Zum Schluss dieses Artikels möchte ich alle motivieren: Lasst Euch von den vielen Fehlversuchen, die ihr beim korrekten Bauen von 360° Panoramen erfahren werdet, nicht entmutigen. Spätestens wenn Ihr das erste 360° Panorama formatfüllend im Wohnzimmer aufgehängt habt, sind alle Mühen vergessen!
so ein pano wirkt an der wand echt dekorativ…im übrigen nutze ich einen fernauslöser.
lg henryk
(kugelpano.at)
@DigiFokus
Der Selbstauslöser mit 2 sec. Wartezeit reicht mir normalerweis auch völlig.
Allerdings gab es schon Situationen, wo es etwas heikel war, ganz um das Stativ herum zu tänzeln wg. der Gegebenheiten (felsiger Grat u.ä.), da habe ich einen Fernauslöser schon vermisst.
Die volle Wirksamkeit eines sphärischen Panos entfaltet sich nach meinem Geschmack nicht mehr auf einer 2D-Projektion, sei sie auch ordentlich groß, sondern mit einer entsprechenden interaktiven Animation und das auf einem genügend großem Monitor. Was damit geht und welche atemberaubenden Einblicke möglich sind, kann man auf mountainpanoramas.com genießen.
Servus
Dietrich
Vielen Dank dem Autoren für seine Mühe.
Zitat: „Ein Funkfernauslöser ist bei der Panoramafotografie vom Stativ unumgänglich“
Das es nun ein Funkauslöser sein muss, nun ja, es kann jeder Art von FERNauslöser verwendet werden. 😉
Die Unumgänglichkeit einer Fernauslösung als solches würde ich aber ein wenig entschärfen und vielleicht dann als wichtig erachten, wenn bei ungünstigen Lichtbedingungen Belichtungsreihen oder ebenda Langzeitbelichtungen angefertigt werden müssen. Da viele meiner 360*180° Kugelpanoramen mit einem 8 mm Fishauge, Objektivringadapter und Einbeinstativ entstehen, kann ich selbst mit einer Libelle nie so genau arbeiten, wie mit einem Dreibein und habe zwangsläufig keine deckenden Überlappungen. Selbst beim Drehen des Adapters auf dem Dreibein muss ein gewisser Versatz einkalkuliert werden, so dass das Endbild der Reihe nicht nahtlos in das Anfangsbild übergehen wird. Ebenso beim Neigen des Adapters für die nächste Reihe.

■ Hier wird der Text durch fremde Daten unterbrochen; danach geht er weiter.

(* ===== verification/KeyCache.v ===== *)
(** * The cache of keys ([basics/KeyCache.h])

    Keys with the time of their last access, in ticks of the steady clock; [sweep] removes the
    stale ones. *)

From S2P Require Import Prelude TaggedCache.
Local Open Scope Z_scope.

Section KeyCache.
Context {Key : Type} `{!EqDecision Key, !Countable Key}.

Record KeyCache := mkKeyCache { m_map : gmap Key Z; key_target_size : Z; key_target_age : Z; hits : Z; misses : Z }.

Definition KeyCache_init (target_size expiration_seconds : Z) : KeyCache :=
  mkKeyCache ∅ target_size (expiration_seconds * ticks_per_second) 0 0.

Definition with_map (m : gmap Key Z) (c : KeyCache) : KeyCache :=
  mkKeyCache m (key_target_size c) (key_target_age c) (hits c) (misses c).
Definition count_access (found : bool) (c : KeyCache) : KeyCache :=
  mkKeyCache (m_map c) (key_target_size c) (key_target_age c)
    (if found then u64 (hits c + 1) else hits c) (if found then misses c else u64 (misses c + 1)).

Definition key_size (c : KeyCache) : Z := Z.of_nat (size (m_map c)).
Definition key_clear (c : KeyCache) : KeyCache := with_map ∅ c.
Definition key_setTargetSize (s : Z) (c : KeyCache) : KeyCache :=
  mkKeyCache (m_map c) s (key_target_age c) (hits c) (misses c).
Definition key_setTargetAge (s : Z) (c : KeyCache) : KeyCache :=
  mkKeyCache (m_map c) (key_target_size c) (s * ticks_per_second) (hits c) (misses c).

Definition exists_ (key : Key) (c : KeyCache) : bool * KeyCache :=
  let found := bool_decide (is_Some (m_map c !! key)) in (found, count_access found c).

Definition key_insert (now : Z) (key : Key) (c : KeyCache) : bool * KeyCache :=
  (negb (bool_decide (is_Some (m_map c !! key))), with_map (<[key := now]> (m_map c)) c).

Definition touch_if_exists (now : Z) (key : Key) (c : KeyCache) : bool * KeyCache :=
  match m_map c !! key with
  | None => (false, count_access false c)
  | Some _ => (true, count_access true (with_map (<[key := now]> (m_map c)) c))
  end.

Definition key_erase (key : Key) (c : KeyCache) : bool * KeyCache :=
  let found := bool_decide (is_Some (m_map c !! key)) in (found, count_access found (with_map (delete key (m_map c)) c)).

(** The sizes are unsigned, the quotient is converted to a duration. *)
Definition key_when_expire (now target_size target_age size : Z) : Z :=
  if (target_size =? 0) || (size <=? target_size) then now - target_age
  else Z.min (now - i64 (u64 (target_age * target_size) / size)) (now - ticks_per_second).

Fixpoint key_sweep_loop (now expire : Z) (order : list Key) (m : gmap Key Z) : gmap Key Z :=
  match order with
  | [] => m
  | key :: order =>
      key_sweep_loop now expire order
        match m !! key with
        | None => m
        | Some last_access =>
            if now <? last_access then <[key := now]> m
            else if last_access <=? expire then delete key m else m
        end
  end.

Definition key_sweep (now : Z) (order : list Key) (c : KeyCache) : KeyCache :=
  with_map (key_sweep_loop now (key_when_expire now (key_target_size c) (key_target_age c) (key_size c)) order (m_map c)) c.

(** ** What a sweep keeps *)

Definition survives (now expire last_access : Z) : option Z :=
  if now <? last_access then Some now else if last_access <=? expire then None else Some last_access.

Lemma key_sweep_loop_other now expire (order : list Key) k : ∀ m, k ∉ order → key_sweep_loop now expire order m !! k = m !! k.
Proof.
  induction order as [|k' order IH]; intros m Hk; [done|]. apply not_elem_of_cons in Hk as [Hne Hk]. cbn [key_sweep_loop].
  rewrite IH by done. repeat case_match; try done; by rewrite ?lookup_insert_ne, ?lookup_delete_ne by done.
Qed.

Lemma key_sweep_loop_spec now expire (order : list Key) k : ∀ m, NoDup order → k ∈ order →
  key_sweep_loop now expire order m !! k = m !! k ≫= survives now expire.
Proof.
  induction order as [|k' order IH]; intros m Hnd Hk; [by apply elem_of_nil in Hk|]. apply NoDup_cons in Hnd as [Hk' Hnd].
  cbn [key_sweep_loop]. destruct (decide (k = k')) as [->|Hne].
  - rewrite key_sweep_loop_other by done. unfold survives. destruct (m !! k') as [a|] eqn:E; cbn; [|done].
    destruct (now <? a); [apply lookup_insert_eq|]. destruct (a <=? expire); [apply lookup_delete_eq|done].
  - rewrite IH; [|done|by apply elem_of_cons in Hk as [|]]. f_equal.
    repeat case_match; try done; by rewrite ?lookup_insert_ne, ?lookup_delete_ne by done.
Qed.

(** A sweep removes exactly the keys whose last access is at or before the expiry time, and sets
    accesses in the future to now. *)
Lemma key_sweep_exact now (order : list Key) c k : order ≡ₚ (map_to_list (m_map c)).*1 →
  m_map (key_sweep now order c) !! k =
  m_map c !! k ≫= survives now (key_when_expire now (key_target_size c) (key_target_age c) (key_size c)).
Proof.
  intros Ho. cbn. destruct (decide (k ∈ order)) as [Hk|Hk].
  - apply key_sweep_loop_spec; [|done]. rewrite Ho. apply NoDup_fst_map_to_list.
  - rewrite key_sweep_loop_other by done. destruct (m_map c !! k) as [a|] eqn:E; [|done]. destruct Hk. rewrite Ho.
    apply list_elem_of_fmap. exists (k, a). by rewrite elem_of_map_to_list.
Qed.
End KeyCache.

Da viele der heutigen Stitchingsoftware die Extremverzerrungen von Fisheys richtig gut im Griff haben, sollte minimale Ungenauigkeiten und Versatz kein Problem darstellen, auch bei mehrreihigen Panoramen nicht.
Sofern kein Fernauslöser bei der Hand, tut es im Übrigen auch die gute alte Selbstauslösefunktion. Ich nutze hier z.B. 2 Sekunden, um mich bis zur Auslösung der Kamera beim Einbein auf die Libelle und eine möglichst lotrechte Ausrichtung konzentrieren kann.